There are few rabbit antibody humanization approaches described in the prior art, which are, however, no classical grafting approach in which the CDRs of a non-human donor are transplanted on a human acceptor antibody. WO 04/016740 describes a so-called “resurfacing” strategy. The goal of a “resurfacing” strategy is to remodel the solvent-accessible residues of the non-human framework such that they become more human-like. Similar humanization techniques for rabbit antibodies as described in WO 04/016740 are known in the art. Both WO08/144757 and WO05/016950 disclose methods for humanizing a rabbit monoclonal antibody which involve the comparison of amino acid sequences of a parent rabbit antibody to the amino acid sequences of a similar human antibody. Subsequently, the amino acid sequence of the parent rabbit antibody is altered such that its framework regions are more similar in sequence to the equivalent framework regions of the similar human antibody. In order to gain good binding capacities, laborious development efforts need to be made for each immunobinder individually.
A potential problem of the above-described approaches is that not a human framework is used, but the rabbit framework is engineered such that it looks more human-like. Such approach carries the risk that amino acid stretches that are buried in the core of the protein still might comprise immunogenic T cell epitopes.

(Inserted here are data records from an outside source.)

(* ===== verification/ConfigEnv.v ===== *)
(** * Values of environment variables

    The comma-separated lists and the honeytoken entries: the parsers of
    config.go against their reference definitions. *)
From S2P Require Import Prelude GoStrings Value Names Netip ConfigModel Config.

#[local] Set Warnings "-clear-no-such-hyp,-notation-for-abbreviation".
#[local] Open Scope string_scope.
#[local] Open Scope list_scope.
#[local] Open Scope Z_scope.

(** ** Splitting at the first separator *)
Lemma index_byte_cons c a s : index_byte c (String a s) = if Ascii.eqb a c then Some O else S <$> index_byte c s.
Proof. unfold index_byte. cbn [index]. rewrite has_prefix_single. by destruct (Ascii.eqb a c). Qed.
Lemma split_index c s : split c s =
  match index_byte c s with
  | None => [s]
  | Some e => str_take e s :: split c (str_drop (S e) s)
  end.
Proof.
  induction s as [|a s IH]; [done|]. rewrite index_byte_cons. cbn [split]. destruct (Ascii.eqb a c); [done|].
  destruct (index_byte c s) as [e|]; cbn [fmap option_fmap option_map]; rewrite IH; done.
Qed.
Lemma index_byte_lt c s e : index_byte c s = Some e -> (e < String.length s)%nat.
Proof.
  revert e. induction s as [|a s IH]; intros e; [done|]. rewrite index_byte_cons. destruct (Ascii.eqb a c); [intros [= <-]; cbn; lia|].
  destruct (index_byte c s) as [e'|]; [|done]. cbn. intros [= <-]. specialize (IH e' eq_refl). lia.
Qed.

(** ** Lists *)
Definition list_parts (value : string) : list string :=
  List.filter (fun p => negb (String.eqb p "")) (map trim_space (split (chr 44) value)).
(** The reference: the parts, checked one after another. *)
Fixpoint take_parts (variable : string) (maxCount maxEntryBytes : Z) (parts values : list string) : result (list string) :=
  match parts with
  | [] => inl values
  | p :: parts =>
      if len values =? maxCount then inr (variable +:+ " may contain at most " +:+ itoa maxCount +:+ " entries")
      else if maxEntryBytes <? slen p then inr (variable +:+ " entries may be at most " +:+ itoa maxEntryBytes +:+ " bytes")
      else take_parts variable maxCount maxEntryBytes parts (values ++ [p])
  end.
Lemma splitList_loop_parts fuel value variable mc me start values :
  (start <= String.length value)%nat -> (String.length value - start < fuel)%nat ->
  splitList_loop fuel value variable mc me start values =
    take_parts variable mc me (list_parts (str_drop start value)) values.
Proof.
  revert start values. induction fuel as [|fuel IH]; intros start values Hs Hf; [lia|]. cbn [splitList_loop].
  rewrite (proj2 (Nat.ltb_ge _ _)) by done. cbv zeta. unfold list_parts. rewrite (split_index (chr 44) (str_drop start value)).
  destruct (index_byte (chr 44) (str_drop start value)) as [e|] eqn:Ei.
  - pose proof (index_byte_lt _ _ _ Ei) as He. rewrite str_drop_length in He. replace (e + start - start)%nat with e by lia.
    rewrite (proj2 (Nat.eqb_neq (e + start) _)) by lia. rewrite str_drop_drop. replace (start + S e)%nat with (e + start + 1)%nat by lia.
    cbn [map List.filter]. set (part := trim_space (str_take e (str_drop start value))).
    destruct (String.eqb part "") eqn:Ep; cbn [negb].
    + rewrite IH by lia. done.
    + cbn [take_parts]. destruct (len values =? mc); [done|]. destruct (me <? slen part); [done|]. rewrite IH by lia. done.
  - rewrite Nat.eqb_refl. rewrite str_take_all by (rewrite str_drop_length; lia). cbn [map List.filter].
    set (part := trim_space (str_drop start value)). destruct (String.eqb part "") eqn:Ep; [done|]. cbn [negb take_parts].
    destruct (len values =? mc); [done|]. by destruct (me <? slen part).
Qed.
Lemma take_parts_ok variable mc me parts values l : len values <= mc ->
  take_parts variable mc me parts values = inl l <->
  l = values ++ parts /\ len l <= mc /\ Forall (fun p => slen p <= me) parts.
Proof.
  revert values. unfold len. induction parts as [|p parts IH]; intros values Hv; cbn [take_parts].
  - rewrite app_nil_r, Forall_nil. split; [by intros [= <-]|by intros (-> & _ & _)].
  - rewrite Forall_cons. unfold len. destruct (_ =? mc) eqn:Ec.
    + split; [done|]. intros (-> & Hl & _). bool_to_prop. rewrite length_app in Hl. cbn in Hl. lia.
    + destruct (me <? slen p) eqn:Ee; [split; [done|]; intros (_ & _ & Hp & _); bool_to_prop; lia|]. bool_to_prop.
      rewrite IH by (rewrite length_app; cbn; lia). rewrite <- app_assoc. cbn [app]. naive_solver.
Qed.

(** [splitList] succeeds exactly when the value is within its size limit
    and has no more than [maxCount] entries, none longer than [maxEntryBytes], and
    then its result is the list of the trimmed parts between the commas that
    are not blank, in order; the cursor reaches the end on every input. *)
Theorem splitList_exact : forall value variable maxCount maxEntryBytes maxInputBytes l, 0 <= maxCount ->
  splitList value variable maxCount maxEntryBytes maxInputBytes = inl l <->
  slen value <= maxInputBytes /\ l = list_parts value /\ len l <= maxCount /\ Forall (fun p => slen p <= maxEntryBytes) l.
Proof.
  intros value variable mc me mi l Hmc. unfold splitList. destruct (mi <? slen value) eqn:E; bool_to_prop.
  { split; [done|]. intros [Hl _]. lia. }
  rewrite splitList_loop_parts by lia. cbn [str_drop]. rewrite take_parts_ok by (unfold len; cbn; lia). cbn [app].
  split; [by intros (-> & Hl & Hf)|by intros (_ & -> & Hl & Hf)].
Qed.
Lemma splitList_exact_witness : splitList " a, b,, c ," "NAMES" 3 2 20 = inl ["a"; "b"; "c"] /\
  splitList "a,b,c,d" "NAMES" 3 2 20 <> inl ["a"; "b"; "c"; "d"].
Proof.
  assert (Hm : 0 <= 3) by lia. split.
  - apply (splitList_exact " a, b,, c ," "NAMES" 3 2 20 ["a"; "b"; "c"] Hm). split; [vm_compute; discriminate|]. split; [vm_compute; reflexivity|].
    split; [vm_compute; discriminate|]. repeat constructor; vm_compute; discriminate.
  - intros E. apply (splitList_exact "a,b,c,d" "NAMES" 3 2 20 ["a"; "b"; "c"; "d"] Hm) in E as (_ & _ & Hl & _). vm_compute in Hl. by apply Hl.
Defined.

To date, the applicants have not identified a rabbit antibody, which was humanized by applying state-of-the-art grafting approaches. This might be explained by fact that rabbit CDRs may be quite different from human or rodent CDRs. As known in the art, many rabbit VH chains have extra paired cysteines relative to the murine and human counterparts. In addition to the conserved disulfide bridge formed between cys22 and cys92, there is also a cys21-cys79 bridge as well as an interCDR S—S bridge formed between the last residue of CDRH1 and the first residue of CDR H2 in some rabbit chains. Besides, pairs of cysteine residues are often found in the CDR-L3. Moreover, many rabbit antibody CDRs do not belong to any previously known canonical structure. In particular the CDR-L3 is often much longer than the CDR-L3 of a human or murine counterpart.
Hence, the grafting of non-human CDRs antibodies into a human framework is a major protein engineering task. The transfer of antigen binding loops from a naturally evolved framework to a different artificially selected human framework must be performed so that native loop conformations are retained for antigen binding. Often antigen binding affinity is greatly reduced or abolished after loop grafting. The use of carefully selected human frameworks in grafting the antigen binding loops maximizes the probability of retaining binding affinity in the humanized molecule (Roguzka et al 1996). Although the many grafting experiments available in the literature provide a rough guide for CDR grafting, it is not possible to generalize a pattern. Typical problems consist in loosing the specificity, stability or producibility after grafting the CDR loops.
Accordingly, there is an urgent need for improved methods for reliably and rapidly humanizing rabbit antibodies for use as therapeutic and diagnostic agents. Furthermore, there is a need for human acceptor frameworks for reliably humanizing rabbit antibodies, providing functional antibodies and/or antibody fragments with drug-like biophysical properties.